= Activity =
Using the records below, filter out every line that lacks "invariant" and copy the rest.

═════ Input material

(* ===== verification/Prelude.v ===== *)
(** * The shielded pool, verified

    The program keeps private balances as commitments.  A deposit or a
    transaction appends output commitments to a state tree, spends inputs by
    queueing their nullifiers, and proves in zero knowledge that the inputs are
    in a recent state root and absent from a recent nullifier root.  Everything
    the proofs are checked against lives in one tree account: an append-only
    UTXO tree, a nullifier tree that is updated in batches by proofs, and a fee
    ledger that pays whoever submits those proofs.  This library models that
    account, the hash library under it, the instruction handlers of the two
    on-chain programs that change it, the public-input encodings that bind a
    proof to it, the circuits those proofs are for, the events an indexer
    rebuilds the pool from, and the off-chain reference trees the forester proves
    with.  Program and circuits are verified together: the theorems at the end
    say what a run of the program does to the notes behind the commitments.

    ** Conventions

    Machine integers are [Z] at their width; the release profile keeps overflow
    checks on, so an unchecked operation out of range is a [Panic].  Byte arrays
    are [list byte], their length a hypothesis [is_bytes n] where it matters.
    Fallible code returns [res E A] ([Ok], [Err e], [Panic]); code that mutates
    through [&mut self] is [M S E A := S -> res E A * S], so a theorem about an
    error also says what the state is after it.  A handler runs on a [Ledger]:
    the accounts by address, the return data and the log of the transaction.
    Operations have the source's names, qualified by their file where two
    components share a name.

    ** Parts and files

    - [Prelude], [ZeroBytes]: the conventions, byte encodings, chunking and the
      constant tables of program-libs/hasher/src/zero_bytes.
    - [Hasher], [HashChain]: program-libs/hasher.  The [Hasher] trait is a class
      with its Poseidon, Sha256 and Keccak instances over the hash system calls,
      which are parameters.  Theorems: packing is injective and canonical,
      byte-wise comparisons are numeric ones, chains are binding at one length
      where the listed inputs they hash do not collide, and the table-seeded
      chain is the full chain.
    - [MerkleSpec]: the perfect Merkle tree over a list of leaves, the reference
      that both tree implementations are compared with.
    - [Smt]: program-libs/tree/src/smt.rs, the UTXO tree ([UtxoTreeLayout]).
      [repr] relates it to the list of leaves and of slot-final roots; appending
      refines the abstract append, and root lookup serves exactly the ring.
    - [Batch], [NullifierTree]: program-libs/tree/src/nullifier_tree.  One batch
      with its streamed hash chains; the tree with its two batches, queue
      insertion, proof verification and caching, the cascade, the close
      watermark and the update event.  The Groth16 verifier is a parameter.
    - [NullifierQueue], [NullifierSafety]: the abstract queue [QSpec], the
      invariant [inv] that ties the account to it, and the refinement of both
      operations.  From it: every root step is backed by a proof over the right
      values, the close watermark is safe, progress, and the event's meaning.
    - [Codec], [TreeAccount]: program-libs/tree/src/lib.rs and fees.rs.  The
      account as a record and as its 40,080 bytes, initialisation, the loaders,
      pausing and the fee operations.  The zero-copy cast is a parameter that
      reads the declared layout.
    - [Typed], [TreeTypes]: which records the declared layout can hold, and that
      every operation on a tree account keeps it inside.
    - [TreeSafety], [TreeFees]: what holds of every reachable account: it loads,
      pausing freezes writes, the fee balance is conserved, the reserve covers
      what foresters are owed, dummy inputs leave room for every spend.
    - [MerkleTree], [IndexedArray], [IndexedMerkleTree]: protocol-ops/merkle-tree,
      the reference trees.  Roots, inclusion proofs and the non-inclusion proofs
      of the sorted array, for any hasher; big integers are a parameter.
    - [Errors], [TreeSlot]: program-libs/interface/src/error.rs, shape.rs and
      tree_slot.rs: error codes, circuit shapes, the packed input flags and the
      hash chain over the tree slots a proof publishes.
    - [Ledger], [AccountChecks], [State], [Event], [Shared]: the runtime the
      handlers see, program-libs/account-checks, the account records of the
      pool, its event types, and the helpers of
      programs/shielded-pool/src/instructions/shared.
    - [NullifierPdas], [Forester], [CreateTree], [Configs], [Cache], [Settlement],
      [Merge], [TransactProof], [Transact], [Deposit], [Program]: the handlers
      of programs/shielded-pool by instruction, and the dispatch
      [process_instruction].  [UserRegistry] is programs/user-registry.
    - [Circuit], [ProofInputs]: the table of supported circuits and its
      verifying keys, and the public inputs of the transaction and merge proofs:
      what they commit to, that they fit the field, and how they net transfers.
    - [EventIndex]: sdk-libs/event, the reader of a transaction's instructions
      that rebuilds the pool's events, and the round trip of its payloads.
    - [TreeTrace], [PoolMachine], [PoolSteps], [PoolHandlers], [PoolCreate],
      [PoolSpend], [PoolTransact], [PoolSafety]: the pool as a transition system.  A step
      is one instruction of the program, or any change another program may make
      to accounts it owns; [reachable] is the closure.  Each handler is shown to
      be one of a few effects on the tree accounts and the nullifier PDAs, and
      the invariant over those effects gives: no nullifier is spent twice
      while its PDA lives, a closed PDA's nullifier is below the watermark, and
      every account the program owns has the type its discriminator says.
    - [CreateSteps], [PoolEvents]: repeated tree creation ends; the event a
      spending instruction logs tells its nullifiers and outputs.
    - [Gnark], [Gadgets], [PrimeField], [GadgetSpecs], [PoseidonGadget],
      [SparseTree], [ChainSpecs]: prover/server/circuits/gadget.  A circuit is
      [circ A], what it says of one assignment of its variables, together with
      the list of what it hashes; [runs Q m a] says that [m] is satisfied with
      result [a] and hashes only what is in [Q].  Each gadget has its meaning
      proved over the scalar field, whose order is shown prime; the Poseidon
      gadget is the textbook permutation; the chain gadgets are the hash chains
      of the program.
    - [AppendCircuit], [NullifierRoots]: nullifier_tree.go, the circuit that
      appends a batch to the nullifier tree, for any height and batch size, and
      the histories of roots a sound verifier of its proofs admits.
    - [TxCircuit], [TxSpecs], [TxBalance], [TxSound], [TxVariants], [TxOwners],
      [TxProved]: spp_transaction, the shared part and the five transaction
      circuits.  What a satisfied circuit says of inputs, outputs, balance and
      owners.
    - [MergeCircuit]: spp_merge, the two merge circuits.
    - [TxBinding], [MergeBinding]: the public input the program computes is the
      one of the circuit, so a statement determines what it is about.
    - [PoolProofs], [PoolValue]: program and circuits together.  On a run whose
      proofs are sound and whose hash inputs do not collide ([known_run]): no
      nullifier is spent twice, every served nullifier root indexes a prefix of
      the spent values, transactions and merges conserve value, and consumed
      notes are signed for.
    - [ModelHash], [CircuitRun], [PoolRun], [SpendRun]: concrete instances and
      runs for the witnesses: a hash for program and circuits, satisfied
      assignments of the circuits, and a run of the program from an empty ledger
      through a deposit, a withdrawal and a merge, with their proofs.

    ** Parameters and their laws

    [SolPoseidon] (with [PoseidonTotal], [PoseidonSized] and [PoseidonField]:
    canonical inputs hash to a canonical output), [SolHash], [ZeroBytesLaw] and
    the suffix-table laws (the constant tables are the hash chains they are
    documented to be), [Groth16] and [PoolGroth16], [Wincode] and
    [WincodeFormats] (the serialisation crate reads what it writes), [ArkFr]
    (field arithmetic), [ArrayMapLib], [BigUint], [KeyMetadata], [LoaderState],
    [TokenProgram], and [Runtime]: address derivation and the system calls,
    whose laws include [PdaDisjoint], that different seeds derive different
    addresses.  Of the circuits: [Gnark] with [GnarkLaws], the constraint builder;
    [Iden3], the Poseidon tables; [CircuitHash], the value of the hash gadget,
    with [PoseidonAgrees] and [PoseidonChecked] (the system call is the same
    function and refuses what is not a field element); [Ed25519Gadget], without a
    law; [InitRootLaw], that the initial nullifier root is that of the initial
    tree; and [AppendKeySound] and [PoolKeySound], that a verifier accepts only
    statements of satisfied circuits.  Each law has a concrete instance, used by
    the witnesses.  No collision resistance is assumed of the hash function as a
    whole, which would be false of it: binding theorems assume that the inputs
    hashed by the computations at hand, listed by executable functions, do not
    collide ([Hasher.collision_free]), and the theorems about runs take a set [Q]
    of hash inputs that holds what the run hashed and is free of collisions
    ([ideal]).

    ** Fuel

    The only fuelled loop is [NullifierTree.apply_loop]: each iteration that
    continues consumes a cached update, so one more than the number of slots is
    enough, and the refinement theorem shows that running out does not happen.
    The nullifier theorems hold for every number of ZKP batches and every ZKP
    batch size within the stated machine bounds, the account theorems for the
    deployed constants (height 32, 100 ZKP batches, sizes 10 and 4999).

    ** Not modelled

    The proof system itself and the content of the verifying keys; the
    cryptographic gadgets for Ed25519, X25519, SHA-512 and AES, whose
    correctness rests on witness hints and nonnative arithmetic; encryption and
    key derivation of the clients; and the services and tools (prover server,
    indexer storage, RPC, forester scheduling, command line), which are input and
    output around the functions modelled here. *)

From Stdlib Require Export ZArith Lia ZifyBool Strings.Byte NArith.
From stdpp Require Export base gmap numbers list.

══════════

= Response =
      invariant [inv] that ties the account to it, and the refinement of both
      the invariant over those effects gives: no nullifier is spent twice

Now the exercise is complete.